«А если серьезно?»
«Чтобы новенького отправил в нокаут до того, как он успеет нагадить».
Отрываюсь от телефона и удивленно смотрю на Машу. На мой немой вопрос она отвечает задорным кивком.
— Снайпер, не знаю, что это было, но экшн получился эффектным! — Заявляет Виктор, присаживаясь за парту, которая стоит прямо перед местом Дэна.
— Снайпер? — Не понимаю, у меня что теперь новое прозвище. Нет, я не против, просто не думала, что мой испуг смогут принять за невероятный профессионализм.
Или они все дружно решили поприкалываться надо мной? Особо обольщаться — не про меня, вот быть настороже — уже теплее, ближе. Ага.
Но Виктор ненароком поворачивается к Тузову, смотрит на него, склонив голову на бок, а потом выдаёт:
— Меткость, она от природы, не со штанами продается.
Маша рассмеялась так громко, что на нас обернулись некоторые девчонки, которые, как и мы, предпочли остаться на перемене в классе. А Тузов выпрямился и так посмотрел на нашего Непобедимого Молота, словно забыл, против кого зенки сушит.
Для меня до сих пор остается загадкой, как я пережила этот учебный день. Правда, в нём было всё: от комплиментов локонам до восхваления моей смелости. И устно, и в личных сообщениях. Это меня приятно удивило, некоторые, как Маша, попросили прощение. Я читала и изумлялась всё больше.
На следующей перемене к нам на задние ряды, кроме Виктора, пришли и другие одноклассники. Даже Инга, которая старалась делать вид, что ей не интересна наша болтовня, нет-нет да оборачивалась и из кабинета выскочить уже не порывалась.
Должна признаться: я крупно ошиблась. Ратую за ликвидацию ярлыков, а сама успела надумать и напридумывать себе несусветное, приклеить не только ярлыки, но и обидные бирки. Хороший урок, нужно его запомнить и желательно усвоить.
За всеми этими новинками и сенсациями я не заметила, как надрывался мой телефон. Да, потом я об этом так же крупно пожалела, но сейчас живое общение, такое настоящее, непривычное, было гораздо важнее виртуального. Мы общались на самые разные темы, словно впервые по-настоящему знакомились друг с другом.
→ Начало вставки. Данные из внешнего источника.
(** A pattern that needs the literal [w] matches a span that holds a
    match of [w]. *)
Lemma matches_literal_inside (w : pystr) (r : regex) :
  needs_literal w r = true ->
  forall i g e g',
    In (e, g') (matches ignorecase txt r i g) ->
    i <= length txt ->
    exists j, i <= j /\ j + length w <= e /\
              lit_prefix ignorecase w (skipn j txt) = true.
Proof.
  induction r as [ | p | cs | cs lo hi greedy | a IHa b IHb | a IHa b IHb
                 | r IH | | cs | ]; simpl; try discriminate;
    intros Hneed i g e g' Hin Hi.
  - apply pystr_eqb_eq in Hneed as ->.
    destruct (lit_prefix ignorecase w (skipn i txt)) eqn:E; [|contradiction].
    destruct Hin as [[= <- <-] | []]. exists i. repeat split; (lia || exact E).
  - apply in_flat_map in Hin as ([j1 g1] & Ha & Hb). cbn [fst snd] in Hb.
    pose proof (@matches_bounds ignorecase txt a i g j1 g1 Ha Hi) as Hba.
    pose proof (@matches_bounds ignorecase txt b j1 g1 e g' Hb ltac:(lia))
      as Hbb.
    apply orb_true_iff in Hneed as [H | H].
    + destruct (IHa H i g j1 g1 Ha Hi) as (j & H1 & H2 & H3).
      exists j. repeat split; (lia || exact H3).
    + destruct (IHb H j1 g1 e g' Hb ltac:(lia)) as (j & H1 & H2 & H3).
      exists j. repeat split; (lia || exact H3).
  - apply andb_true_iff in Hneed as [H1 H2].
    apply in_app_or in Hin as [H | H];
      [eapply IHa | eapply IHb]; eassumption.
  - apply in_map_iff in Hin as ([j1 g1] & [= <- <-] & H).
    cbn [fst]. eapply IH; eassumption.
Qed.

End LiteralInside.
Разве можно такое променять?
Тузов больше не караулил чужую парту и на переменах уходил. Но потом снова возвращался, каждый раз нагло разваливаясь на чужом стуле!
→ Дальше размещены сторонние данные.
(** C5. Whatever fails inside [preprocess_dataset] (the imputation of the
    numeric columns, that of the categorical columns, the encoding and
    reconciliation with the schema, or saving the file) comes out as one
    [ValueError] whose message is "Preprocessing failed: " followed by the
    message of the cause; no other exception leaves the function, and an
    outcome is either that error or the matrix the body returned. *)
Theorem preprocess_dataset_wraps_failures (model_columns : list string) (w : World) :
  let column_types := detect_column_types (frame w) in
  let outcome := fst (preprocess_dataset model_columns w) in
  (forall cause,
     fst (preprocess_body model_columns w) = Raise cause ->
     outcome = Raise (wrap cause)) /\
  (forall e, outcome = Raise e ->
     exc_type e = ValueError /\
     exists cause,
       fst (preprocess_body model_columns w) = Raise cause /\
       exc_msg e = ("Preprocessing failed: " ++ exc_msg cause)%string) /\
  (forall out, outcome = Ok out <->
     fst (preprocess_body model_columns w) = Ok out) /\
  (forall cause,
     fst (impute_in_place Mean (numeric column_types) w) = Raise cause ->
     outcome = Raise (wrap cause)) /\
  (forall w1 cause,
     impute_in_place Mean (numeric column_types) w = (Ok tt, w1) ->
     fst (impute_in_place MostFrequent (categorical column_types) w1)
     = Raise cause ->
     outcome = Raise (wrap cause)) /\
  (forall w1 w2 cause,
     impute_in_place Mean (numeric column_types) w = (Ok tt, w1) ->
     impute_in_place MostFrequent (categorical column_types) w1
     = (Ok tt, w2) ->
     encode_and_align model_columns (frame w2) (categorical column_types) = Raise cause ->
     outcome = Raise (wrap cause)).
Proof.
  intros column_types outcome. subst outcome.
  rewrite preprocess_dataset_body.
  split; [|split; [|split; [|split; [|split]]]].
  - intros cause H.
    destruct (preprocess_body _ w) as [[out|e] w']; simpl in *; congruence.
  - intros e H.
    destruct (preprocess_body _ w) as [[out|cause] w']; simpl in *; [discriminate|].
    injection H as <-. split; [reflexivity|]. now exists cause.
  - intros out.
    destruct (preprocess_body _ w) as [[out'|cause] w']; simpl; split; congruence.
  - intros cause H. rewrite preprocess_body_steps. cbv zeta. fold column_types.
    destruct (impute_in_place Mean _ w) as [[[]|e] w1]; simpl in *; congruence.
  - intros w1 cause H1 H2. rewrite preprocess_body_steps. cbv zeta. fold column_types.
    rewrite H1.
    destruct (impute_in_place MostFrequent _ w1) as [[[]|e] w2]; simpl in *; congruence.
  - intros w1 w2 cause H1 H2 H3. rewrite preprocess_body_steps. cbv zeta.
    fold column_types. now rewrite H1, H2, H3.
Qed.

(** C10. When the classifier reports no numeric column, or no categorical
    column, [preprocess_dataset] raises: an imputer is handed an empty
    selection of columns.  This happens on well-formed tables without a
    missing value: a table of text columns, and a table of numeric columns
    with more than 15 distinct values each. *)
Theorem preprocess_dataset_empty_selection (model_columns : list string) (w : World) :
  let column_types := detect_column_types (frame w) in
  let outcome := fst (preprocess_dataset model_columns w) in
  let run df :=
    fst (preprocess_dataset model_columns (world_of df)) in
  let complete df :=
    forall c, In c (df_cols df) -> forall x, In x (col_cells c) -> x <> None in
  let no_columns :=
    mkException ValueError
      "Preprocessing failed: at least one array or dtype is required" in
  (numeric column_types = [] -> outcome = Raise no_columns) /\
  (numeric column_types = [] \/ categorical column_types = [] ->
     exists msg,
       outcome = Raise (mkException ValueError ("Preprocessing failed: " ++ msg)%string)) /\
  (wf_table text_table = true /\ complete text_table /\
   numeric (detect_column_types text_table) = [] /\
   run text_table = Raise no_columns) /\
  (wf_table number_table = true /\ complete number_table /\
   categorical (detect_column_types number_table) = [] /\
   run number_table = Raise no_columns).
Proof.
  intros column_types outcome run complete no_columns.
  assert (Hnum : numeric column_types = [] -> outcome = Raise no_columns).
  { intros H. subst outcome.
    rewrite preprocess_dataset_body, preprocess_body_steps. cbv zeta.
    fold column_types. rewrite H, impute_in_place_nothing. reflexivity. }
  split; [exact Hnum|]. split; [|split].
  - intros [H|H].
    + eexists. rewrite (Hnum H). reflexivity.
    + subst outcome.
      rewrite preprocess_dataset_body, preprocess_body_steps. cbv zeta.
      fold column_types. rewrite H.
      destruct (impute_in_place Mean _ w) as [[[]|e] w1].
      * rewrite impute_in_place_nothing. eexists. reflexivity.
      * exists (exc_msg e). reflexivity.
  - split; [reflexivity|]. split; [|split; reflexivity].
    intros c Hc x Hx.
    simpl in Hc. destruct Hc as [<-|[<-|[]]]; simpl in Hx;
      repeat (destruct Hx as [<-|Hx]; [discriminate|]); contradiction.
  - split; [reflexivity|]. split; [|split; reflexivity].
    intros c Hc x Hx.
    simpl in Hc. destruct Hc as [<-|[<-|[]]]; simpl in Hx;
      repeat (destruct Hx as [<-|Hx]; [discriminate|]); contradiction.
Qed.

(** ** Reconciliation with the schema *)

Lemma lookup_app (cols cols' : list column) (key : string) :
  lookup (cols ++ cols') key = lookup cols key ++ lookup cols' key.
Proof. unfold lookup. apply filter_app. Qed.

Lemma lookup_absent (cols : list column) (key : string) :
  mem key (map col_name cols) = false -> lookup cols key = [].
Proof.
  intros H. apply filter_none. intros c Hc. apply String.eqb_neq. intros E.
  apply mem_false in H. apply H. rewrite <- E. now apply in_map.
Qed.

Lemma lookup_present (cols : list column) (key : string) :
  mem key (map col_name cols) = true -> lookup cols key <> [].
Proof.
  intros H. apply mem_In, in_map_iff in H. destruct H as [c [E Hc]].
  intros Hnil. assert (In c (lookup cols key)) as Hin.
  { apply filter_In. split; [assumption|]. now apply String.eqb_eq. }
  rewrite Hnil in Hin. contradiction.
Qed.

Lemma mem_app (x : string) (l l' : list string) :
  mem x (l ++ l') = mem x l || mem x l'.
Proof. unfold mem. apply existsb_app. Qed.

(** The columns labelled [key] once the loop over [keys] has run. *)
Lemma lookup_add_missing (nrows : nat) (keys : list string) (cols : list column)
      (key : string) :
  lookup (fold_left (add_missing nrows) keys cols) key =
  if mem key (map col_name cols) then lookup cols key
  else if mem key keys then [zero_column nrows key] else [].
Proof.
  revert cols. induction keys as [|k ks IH]; intros cols; cbn [fold_left].
  - destruct (mem key (map col_name cols)) eqn:E; [reflexivity|].
    now apply lookup_absent.
  - rewrite IH. unfold add_missing, setitem.
    destruct (mem k (map col_name cols)) eqn:Ek; cbn [negb].
    + destruct (mem key (map col_name cols)) eqn:E; [reflexivity|].
      unfold mem at 2. cbn [existsb]. fold (mem key ks).
      destruct (String.eqb_spec key k) as [->|Hne]; [congruence | reflexivity].
    + rewrite map_app, mem_app, lookup_app. cbn [map col_name].
      unfold mem at 2. cbn [existsb]. rewrite orb_false_r.
      unfold mem at 4. cbn [existsb]. fold (mem key ks).
      unfold lookup at 2. cbn [filter col_name].
      rewrite (String.eqb_sym k key).
      destruct (String.eqb_spec key k) as [->|Hne].
      * rewrite Ek, (lookup_absent _ _ Ek). reflexivity.
      * rewrite orb_false_r, app_nil_r. reflexivity.
Qed.

Lemma getitem_list_all (cols : list column) (keys : list string) :
  (forall key, In key keys -> lookup cols key <> []) ->
  getitem_list cols keys = Ok (flat_map (lookup cols) keys).
Proof.
  induction keys as [|k ks IH]; intros H; [reflexivity|].
  cbn [getitem_list flat_map].
  rewrite IH by (intros key Hk; apply H; now right).
  destruct (lookup cols k) eqn:E; [|reflexivity].
  exfalso. apply (H k); [now left | assumption].
Qed.

Lemma flat_map_agree {A B} (f g : A -> list B) (l : list A) :
  (forall x, In x l -> f x = g x) -> flat_map f l = flat_map g l.
Proof.
  induction l as [|x r IH]; intros H; [reflexivity|].
  simpl. rewrite (H x) by now left. rewrite IH; [reflexivity|].
  intros y Hy. apply H. now right.
Qed.

(** After the loop, the final selection never fails, and returns for each
    label of the schema the encoded columns that carry it, or a column of
    zeros when there is none. *)
Lemma getitem_list_add_missing (nrows : nat) (cols : list column) (keys : list string) :
  getitem_list (fold_left (add_missing nrows) keys cols) keys
  = Ok (flat_map (aligned nrows cols) keys).
Proof.
  rewrite getitem_list_all.
  - f_equal. apply flat_map_agree. intros key Hkey.
    rewrite lookup_add_missing. unfold aligned.
    apply mem_In in Hkey. now rewrite Hkey.
  - intros key Hkey. rewrite lookup_add_missing.
    destruct (mem key (map col_name cols)) eqn:E; [now apply lookup_present|].
    apply mem_In in Hkey. rewrite Hkey. discriminate.
Qed.

(** ** Rounding to float64 *)

Unset Implicit Arguments.

Open Scope Q_scope.

Lemma two_nonzero : ~ 2 == 0.
Proof. discriminate. Qed.

Lemma pow2_pos (z : Z) : 0 < 2 ^ z.
Proof. apply Qpower_0_lt. reflexivity. Qed.

Lemma pow2_plus (a b : Z) : 2 ^ (a + b) == 2 ^ a * 2 ^ b.
Proof. apply Qpower_plus, two_nonzero. Qed.

Lemma pow2_Z (a : Z) : (0 <= a)%Z -> inject_Z (2 ^ a) == 2 ^ a.
Proof. intros H. now rewrite Zpower_Qpower. Qed.

Lemma pow2_cancel (k : Z) : 2 ^ k * 2 ^ (- k) == 1.
Proof. rewrite <- pow2_plus. now rewrite Z.add_opp_diag_r. Qed.

Lemma binade_spec (q : Q) : 0 < q -> 2 ^ binade q <= q /\ q < 2 ^ (binade q + 1).
Proof.
  intros Hq. destruct q as [n d]. unfold binade. cbn [Qnum Qden].
  assert (Hn : (0 < n)%Z) by (unfold Qlt in Hq; simpl in Hq; lia).
  set (a := Z.log2 n). set (b := Z.log2 (Z.pos d)).
  destruct (Z.log2_spec n Hn) as [Ha1 Ha2]. fold a in Ha1, Ha2.
  destruct (Z.log2_spec (Z.pos d) eq_refl) as [Hb1 Hb2]. fold b in Hb1, Hb2.
  assert (Ha : (0 <= a)%Z) by apply Z.log2_nonneg.
  assert (Hb : (0 <= b)%Z) by apply Z.log2_nonneg.
  assert (Hd : 0 < inject_Z (Z.pos d)) by reflexivity.
  assert (Hnd : (n # d) * inject_Z (Z.pos d) == inject_Z n).
  { unfold Qeq, Qmult, inject_Z. simpl. lia. }
  assert (QA1 : 2 ^ a <= inject_Z n) by (rewrite <- pow2_Z by lia; now rewrite <- Zle_Qle).
  assert (QA2 : inject_Z n < 2 ^ (a + 1))
    by (rewrite <- pow2_Z by lia; now rewrite <- Zlt_Qlt; replace (a + 1)%Z with (Z.succ a) by lia).
  assert (QB1 : 2 ^ b <= inject_Z (Z.pos d)) by (rewrite <- pow2_Z by lia; now rewrite <- Zle_Qle).
  assert (QB2 : inject_Z (Z.pos d) < 2 ^ (b + 1))
    by (rewrite <- pow2_Z by lia; now rewrite <- Zlt_Qlt; replace (b + 1)%Z with (Z.succ b) by lia).
  assert (Hup : (n # d) < 2 ^ (a - b + 1)).
  { apply (Qmult_lt_r _ _ (inject_Z (Z.pos d)) Hd). rewrite Hnd.
    apply (Qlt_le_trans _ _ _ QA2).
    replace (a + 1)%Z with ((a - b + 1) + b)%Z by lia. rewrite pow2_plus.
    apply Qmult_le_l; [apply pow2_pos | exact QB1]. }
  assert (Hlo : 2 ^ (a - b - 1) <= (n # d)).
  { apply Qlt_le_weak. apply (Qmult_lt_r _ _ (inject_Z (Z.pos d)) Hd). rewrite Hnd.
    apply (Qlt_le_trans _ (2 ^ a)); [|exact QA1].
    replace a with ((a - b - 1) + (b + 1))%Z at 2 by lia. rewrite pow2_plus.
    apply Qmult_lt_l; [apply pow2_pos | exact QB2]. }
  destruct (Qle_bool (2 ^ (a - b)) (n # d)) eqn:E.
  - apply Qle_bool_iff in E. split; assumption.
  - split; [exact Hlo|]. replace (a - b - 1 + 1)%Z with (a - b)%Z by lia.
    apply Qnot_le_lt. intros H. apply Qle_bool_iff in H. congruence.
Qed.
Почему Эндшпиль умудрился пропасть, когда у изверга случилось преждевременное обострение? Ну ничего, завтра кое-кто обязательно отправится к себе и будет оттуда пытаться прожечь своим взглядом. Если получится, позиции-то шатки. И так многие начали спрашивать, что это за переселение народов. Тузов что-то там наплел.
Но главный ответ будет завтра, осталось только ночь простоять да день продержаться!
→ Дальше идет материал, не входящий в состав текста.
(** X8. The baseline name inferred from a title is the one the title was
    built from: for a title [BPS_<baseline>_<stage>] whose stage is Sandbox,
    Pilot or Production in any letter case, [inferBaselineFromTitle] returns
    the baseline name, whatever characters it holds. *)
Theorem inferBaselineFromTitle_round_trip (baselineName stage w : string) :
  In w stageWords ->
  JsString.toLowerCase stage = JsString.toLowerCase w ->
  inferBaselineFromTitle (Some (actionTitleOf baselineName stage)) = baselineName.
Proof.
  intros Hw Hst. unfold inferBaselineFromTitle, actionTitleOf.
  change ("BPS_" +:+ baselineName +:+ "_" +:+ stage)
    with (String "B" ("PS_" +:+ baselineName +:+ "_" +:+ stage)).
  cbv beta iota.
  change (dropPrefix "BPS_" (String "B" ("PS_" +:+ baselineName +:+ "_" +:+ stage)))
    with (Some (baselineName +:+ "_" +:+ stage)).
  cbn [default from_option id].
  now rewrite (stageMatch_title baselineName stage w Hw Hst).
Qed.

Lemma inferBaselineFromTitle_round_trip_witness :
  inferBaselineFromTitle (Some (actionTitleOf "BPS_Win_Pilot" "PRODUCTION"))
  = "BPS_Win_Pilot".
Proof.
  apply (inferBaselineFromTitle_round_trip "BPS_Win_Pilot" "PRODUCTION" "Production");
    [right; right; left|]; reflexivity.
Defined.

Lemma is_space_lower (c : ascii) :
  JsString.is_space (JsString.lower_char c) = JsString.is_space c.
Proof. destruct c as [[] [] [] [] [] [] [] []]; reflexivity. Qed.

Lemma toLowerCase_empty (s : string) : JsString.toLowerCase s = "" -> s = "".
Proof. destruct s; [reflexivity | discriminate]. Qed.

Lemma trimEnd_of_lower (s : string) :
  JsString.trimEnd (JsString.toLowerCase s) = JsString.toLowerCase s ->
  JsString.trimEnd s = s.
Proof.
  induction s as [|c s IH]; [reflexivity|].
  change (JsString.toLowerCase (String c s))
    with (String (JsString.lower_char c) (JsString.toLowerCase s)).
  rewrite !trimEnd_cons, is_space_lower.
  destruct (JsString.trimEnd (JsString.toLowerCase s)) as [|d t] eqn:Ht.
  - destruct (JsString.is_space c); [discriminate|].
    intros [= H]. symmetry in H. apply toLowerCase_empty in H. now subst s.
  - intros [= H]. rewrite (IH H).
    destruct s; [discriminate H | reflexivity].
Qed.

Lemma trimEnd_app_fixed (a e : string) :
  JsString.trimEnd e = e -> e <> "" -> JsString.trimEnd (a +:+ e) = a +:+ e.
Proof.
  intros He Hne. induction a as [|c a IH]; [exact He|].
  change (String c a +:+ e) with (String c (a +:+ e)).
  rewrite trimEnd_cons, IH.
  destruct (a +:+ e) eqn:Hae; [|reflexivity].
  destruct a; [simpl in Hae; contradiction | discriminate Hae].
Qed.

Lemma upper_of_lower (c low up : ascii) :
  In (low, up) [("s"%char, "S"%char); ("p"%char, "P"%char)] ->
  JsString.lower_char c = low -> upper_char c = up.
Proof.
  intros [[= <- <-] | [[= <- <-] | []]];
    destruct c as [[] [] [] [] [] [] [] []]; vm_compute; congruence.
Qed.

(** X9. The stage inferred from a title is the stage the title was built
    with, in its canonical spelling: for a title [BPS_<baseline>_<stage>]
    whose stage is Sandbox, Pilot or Production in any letter case,
    [inferStageFromTitle] returns that word with a capital first letter and
    the rest in lower case. *)
Theorem inferStageFromTitle_round_trip (baselineName stage w : string) :
  In w stageWords ->
  JsString.toLowerCase stage = JsString.toLowerCase w ->
  inferStageFromTitle (Some (actionTitleOf baselineName stage)) = w.
Proof.
  intros Hw Hst. unfold inferStageFromTitle, actionTitleOf.
  change ("BPS_" +:+ baselineName +:+ "_" +:+ stage)
    with (String "B" ("PS_" +:+ baselineName +:+ "_" +:+ stage)).
  cbv beta iota.
  assert (JsString.trimEnd stage = stage /\ stage <> "") as [Hte Hne].
  { split.
    - apply trimEnd_of_lower. rewrite Hst.
      destruct Hw as [<- | [<- | [<- | []]]]; reflexivity.
    - intros ->. destruct Hw as [<- | [<- | [<- | []]]]; discriminate Hst. }
  assert (JsString.trim (String "B" ("PS_" +:+ baselineName +:+ "_" +:+ stage))
          = ("BPS_" +:+ baselineName) +:+ "_" +:+ stage) as ->.
  { unfold JsString.trim.
    change (JsString.trimStart (String "B" ("PS_" +:+ baselineName +:+ "_" +:+ stage)))
      with ("BPS_" +:+ baselineName +:+ "_" +:+ stage).
    rewrite <- !str_app_assoc.
    rewrite (trimEnd_app_fixed _ _ Hte Hne). now rewrite !str_app_assoc. }
  rewrite (stageMatch_title _ stage w Hw Hst).
  destruct stage as [|c rest]; [contradiction|].
  destruct Hw as [<- | [<- | [<- | []]]]; simpl in Hst; injection Hst as Hc Hrest;
    rewrite Hrest; f_equal.
  - apply (upper_of_lower c "s" "S"); [now left | exact Hc].
  - apply (upper_of_lower c "p" "P"); [now right; left | exact Hc].
  - apply (upper_of_lower c "p" "P"); [now right; left | exact Hc].
Qed.

Lemma inferStageFromTitle_round_trip_witness :
  inferStageFromTitle (Some (actionTitleOf "Win 2019 & SQL" "pILOT")) = "Pilot".
Proof.
  apply (inferStageFromTitle_round_trip "Win 2019 & SQL" "pILOT" "Pilot");
    [right; left|]; reflexivity.
Defined.

(** ** Query answers *)

Lemma collectStrings_strings (t : list string) :
  collectStrings (VArr (map VStr t)) = t.
Proof.
  simpl. induction t as [|s t IH]; simpl; [reflexivity | now rewrite IH].
Qed.

(** X10. A query answer whose [result] is an array of tuples of strings is
    read back as those tuples, in order, whatever other keys the answer
    holds. *)
Theorem parseTupleRows_reads_tuples (json : value) (rows : list (list string)) :
  Js.get json "result" = VArr (map (fun t => VArr (map VStr t)) rows) ->
  parseTupleRows json = rows.
Proof.
  intros H. unfold parseTupleRows, resultRows. rewrite H. clear H.
  induction rows as [|t rows IH]; [reflexivity|].
  cbn [map]. now rewrite collectStrings_strings, IH.
Qed.

Lemma parseTupleRows_reads_tuples_witness :
  parseTupleRows
    (VObj [("result", VArr [VArr [VStr "SRV-01"; VStr "KB5031364"];
                            VArr [VStr "SRV-02"; VStr "KB5031364"]]);
           ("plural", VBool true)])
  = [["SRV-01"; "KB5031364"]; ["SRV-02"; "KB5031364"]].
Proof.
  apply (parseTupleRows_reads_tuples _ [["SRV-01"; "KB5031364"]; ["SRV-02"; "KB5031364"]]).
  reflexivity.
Defined.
А день, надо признаться, выдался неплохим. Настолько неплохим, что, столкнувшись в дверях лицея с мамой Тузова, я даже ни капельки не напряглась, не насторожилась.
Конечно, день как день, я же каждый раз встречаю Руслану Тузову. В своей-то новой жизни. Ну!
50
После учебного дня начинался трудовой, иначе занятия у репетитора по истории никак не назвать. И трудовой стаж мой натикал уже третий год. История — это мамина непреклонность, знать не просто нужно, а жизненно необходимо. Поэтому её углубленное изучение для меня обязанность.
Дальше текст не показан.